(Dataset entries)

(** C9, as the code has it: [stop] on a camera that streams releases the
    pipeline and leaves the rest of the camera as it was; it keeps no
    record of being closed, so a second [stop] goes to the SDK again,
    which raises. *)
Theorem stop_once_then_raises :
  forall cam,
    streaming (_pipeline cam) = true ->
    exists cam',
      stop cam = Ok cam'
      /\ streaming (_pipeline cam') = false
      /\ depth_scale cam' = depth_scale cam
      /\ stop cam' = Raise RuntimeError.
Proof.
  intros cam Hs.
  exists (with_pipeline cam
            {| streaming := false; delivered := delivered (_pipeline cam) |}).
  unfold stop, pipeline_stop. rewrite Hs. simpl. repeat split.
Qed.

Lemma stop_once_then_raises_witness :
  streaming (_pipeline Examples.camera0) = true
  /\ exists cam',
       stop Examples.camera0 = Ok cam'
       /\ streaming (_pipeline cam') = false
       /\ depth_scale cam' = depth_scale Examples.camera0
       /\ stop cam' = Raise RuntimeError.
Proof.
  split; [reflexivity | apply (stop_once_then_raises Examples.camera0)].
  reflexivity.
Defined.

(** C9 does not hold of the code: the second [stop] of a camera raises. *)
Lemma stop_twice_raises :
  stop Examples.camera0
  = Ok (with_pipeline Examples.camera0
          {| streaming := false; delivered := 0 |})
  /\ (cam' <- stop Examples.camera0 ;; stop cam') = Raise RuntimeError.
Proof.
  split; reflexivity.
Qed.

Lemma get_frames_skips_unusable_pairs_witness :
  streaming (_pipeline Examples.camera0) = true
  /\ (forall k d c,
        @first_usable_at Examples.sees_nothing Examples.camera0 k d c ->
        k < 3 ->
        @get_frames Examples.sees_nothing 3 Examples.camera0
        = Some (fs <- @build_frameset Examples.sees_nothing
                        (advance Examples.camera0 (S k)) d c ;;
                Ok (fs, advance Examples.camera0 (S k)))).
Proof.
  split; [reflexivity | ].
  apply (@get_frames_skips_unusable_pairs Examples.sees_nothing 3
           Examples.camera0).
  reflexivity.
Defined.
--
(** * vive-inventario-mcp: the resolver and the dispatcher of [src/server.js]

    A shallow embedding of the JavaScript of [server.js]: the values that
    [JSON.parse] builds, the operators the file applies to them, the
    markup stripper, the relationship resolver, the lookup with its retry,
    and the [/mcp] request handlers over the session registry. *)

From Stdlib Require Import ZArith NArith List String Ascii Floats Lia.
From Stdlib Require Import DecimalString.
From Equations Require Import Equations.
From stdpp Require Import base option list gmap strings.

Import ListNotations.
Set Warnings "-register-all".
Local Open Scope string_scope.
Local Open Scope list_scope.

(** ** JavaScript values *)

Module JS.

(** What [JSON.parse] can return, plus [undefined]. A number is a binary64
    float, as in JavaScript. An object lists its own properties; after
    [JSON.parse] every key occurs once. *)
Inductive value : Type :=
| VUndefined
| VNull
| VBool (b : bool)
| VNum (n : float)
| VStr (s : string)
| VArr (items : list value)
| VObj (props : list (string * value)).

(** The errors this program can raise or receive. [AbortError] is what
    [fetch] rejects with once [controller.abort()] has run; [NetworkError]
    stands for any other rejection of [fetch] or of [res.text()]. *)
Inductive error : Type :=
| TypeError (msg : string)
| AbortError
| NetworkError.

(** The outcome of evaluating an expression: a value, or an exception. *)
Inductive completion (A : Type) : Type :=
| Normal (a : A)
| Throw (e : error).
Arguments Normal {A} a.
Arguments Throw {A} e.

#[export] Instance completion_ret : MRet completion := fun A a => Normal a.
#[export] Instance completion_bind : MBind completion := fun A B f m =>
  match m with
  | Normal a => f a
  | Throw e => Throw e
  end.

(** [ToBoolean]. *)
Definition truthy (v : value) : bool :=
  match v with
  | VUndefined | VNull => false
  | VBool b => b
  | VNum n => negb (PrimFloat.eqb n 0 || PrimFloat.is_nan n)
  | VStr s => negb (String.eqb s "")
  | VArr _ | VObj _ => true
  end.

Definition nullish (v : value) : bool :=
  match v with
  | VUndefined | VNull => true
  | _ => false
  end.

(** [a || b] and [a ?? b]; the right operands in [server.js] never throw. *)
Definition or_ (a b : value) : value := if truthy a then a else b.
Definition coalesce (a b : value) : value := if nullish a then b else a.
---
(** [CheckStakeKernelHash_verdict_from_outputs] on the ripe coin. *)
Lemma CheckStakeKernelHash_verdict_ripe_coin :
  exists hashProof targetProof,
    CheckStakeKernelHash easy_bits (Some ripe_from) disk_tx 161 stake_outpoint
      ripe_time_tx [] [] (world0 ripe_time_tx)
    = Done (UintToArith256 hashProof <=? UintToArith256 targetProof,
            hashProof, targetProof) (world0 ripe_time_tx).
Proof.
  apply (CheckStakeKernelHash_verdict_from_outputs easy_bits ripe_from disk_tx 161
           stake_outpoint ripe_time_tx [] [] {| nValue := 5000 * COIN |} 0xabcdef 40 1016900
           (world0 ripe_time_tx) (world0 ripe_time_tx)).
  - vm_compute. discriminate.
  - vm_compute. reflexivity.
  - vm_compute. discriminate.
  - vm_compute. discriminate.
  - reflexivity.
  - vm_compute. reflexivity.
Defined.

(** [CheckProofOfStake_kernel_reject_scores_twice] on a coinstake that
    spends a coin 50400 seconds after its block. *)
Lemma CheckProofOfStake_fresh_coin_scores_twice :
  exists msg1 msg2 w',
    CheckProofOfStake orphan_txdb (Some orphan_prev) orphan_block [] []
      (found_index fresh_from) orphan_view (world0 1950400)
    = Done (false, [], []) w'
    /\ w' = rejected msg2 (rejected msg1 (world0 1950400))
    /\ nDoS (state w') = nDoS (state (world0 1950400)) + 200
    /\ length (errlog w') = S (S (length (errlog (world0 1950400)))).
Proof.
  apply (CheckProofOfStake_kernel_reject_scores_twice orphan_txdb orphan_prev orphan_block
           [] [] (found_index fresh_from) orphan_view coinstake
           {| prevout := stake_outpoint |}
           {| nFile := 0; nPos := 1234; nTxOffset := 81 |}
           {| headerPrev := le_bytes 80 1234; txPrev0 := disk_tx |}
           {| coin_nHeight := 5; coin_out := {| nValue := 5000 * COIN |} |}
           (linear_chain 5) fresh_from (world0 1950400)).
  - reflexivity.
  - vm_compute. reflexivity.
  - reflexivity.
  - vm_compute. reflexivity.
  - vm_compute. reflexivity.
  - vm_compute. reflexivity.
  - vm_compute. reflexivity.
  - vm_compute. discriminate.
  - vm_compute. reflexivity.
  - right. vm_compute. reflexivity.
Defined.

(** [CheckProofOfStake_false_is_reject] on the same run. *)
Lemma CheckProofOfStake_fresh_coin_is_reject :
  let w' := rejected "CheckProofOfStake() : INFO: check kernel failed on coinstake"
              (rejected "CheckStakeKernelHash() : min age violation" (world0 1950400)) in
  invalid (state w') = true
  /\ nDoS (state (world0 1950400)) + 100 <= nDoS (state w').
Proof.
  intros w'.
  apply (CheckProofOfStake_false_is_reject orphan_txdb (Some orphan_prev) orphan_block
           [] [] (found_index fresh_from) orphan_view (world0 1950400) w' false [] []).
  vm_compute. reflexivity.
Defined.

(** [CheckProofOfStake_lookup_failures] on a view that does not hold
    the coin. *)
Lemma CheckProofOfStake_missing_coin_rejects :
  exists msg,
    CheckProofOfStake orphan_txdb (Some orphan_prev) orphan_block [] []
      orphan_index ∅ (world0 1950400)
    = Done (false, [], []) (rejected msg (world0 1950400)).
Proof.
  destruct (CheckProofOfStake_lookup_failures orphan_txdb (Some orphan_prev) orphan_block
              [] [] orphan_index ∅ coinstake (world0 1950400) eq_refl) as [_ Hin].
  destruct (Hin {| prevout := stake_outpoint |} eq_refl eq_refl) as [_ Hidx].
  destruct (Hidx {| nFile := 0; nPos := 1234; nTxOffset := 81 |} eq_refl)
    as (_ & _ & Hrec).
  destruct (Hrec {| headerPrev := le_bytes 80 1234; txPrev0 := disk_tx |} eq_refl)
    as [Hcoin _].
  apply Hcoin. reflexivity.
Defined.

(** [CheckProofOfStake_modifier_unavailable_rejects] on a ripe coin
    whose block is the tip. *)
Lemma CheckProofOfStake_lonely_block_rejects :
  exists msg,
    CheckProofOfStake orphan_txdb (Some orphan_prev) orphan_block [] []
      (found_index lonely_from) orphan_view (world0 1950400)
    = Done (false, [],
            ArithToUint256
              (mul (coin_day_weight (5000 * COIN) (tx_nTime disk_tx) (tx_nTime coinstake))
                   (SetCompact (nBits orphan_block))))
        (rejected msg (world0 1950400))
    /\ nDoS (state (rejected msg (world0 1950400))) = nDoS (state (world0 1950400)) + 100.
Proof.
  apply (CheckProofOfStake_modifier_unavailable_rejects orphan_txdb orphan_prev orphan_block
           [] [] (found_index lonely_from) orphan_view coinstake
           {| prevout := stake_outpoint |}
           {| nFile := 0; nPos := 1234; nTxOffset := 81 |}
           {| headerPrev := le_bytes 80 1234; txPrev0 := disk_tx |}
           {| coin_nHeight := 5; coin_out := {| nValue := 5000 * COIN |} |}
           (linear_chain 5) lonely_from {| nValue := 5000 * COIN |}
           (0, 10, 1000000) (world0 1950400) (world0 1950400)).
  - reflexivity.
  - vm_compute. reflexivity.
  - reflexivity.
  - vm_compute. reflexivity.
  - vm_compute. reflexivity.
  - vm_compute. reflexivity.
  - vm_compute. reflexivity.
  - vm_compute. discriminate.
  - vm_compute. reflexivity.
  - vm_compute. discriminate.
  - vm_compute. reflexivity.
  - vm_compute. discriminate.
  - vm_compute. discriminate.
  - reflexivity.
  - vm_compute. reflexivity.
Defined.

What is required: Search the data for the string "export" and copy each line where it appears.

Written solution:
#[export] Instance completion_ret : MRet completion := fun A a => Normal a.
#[export] Instance completion_bind : MBind completion := fun A B f m =>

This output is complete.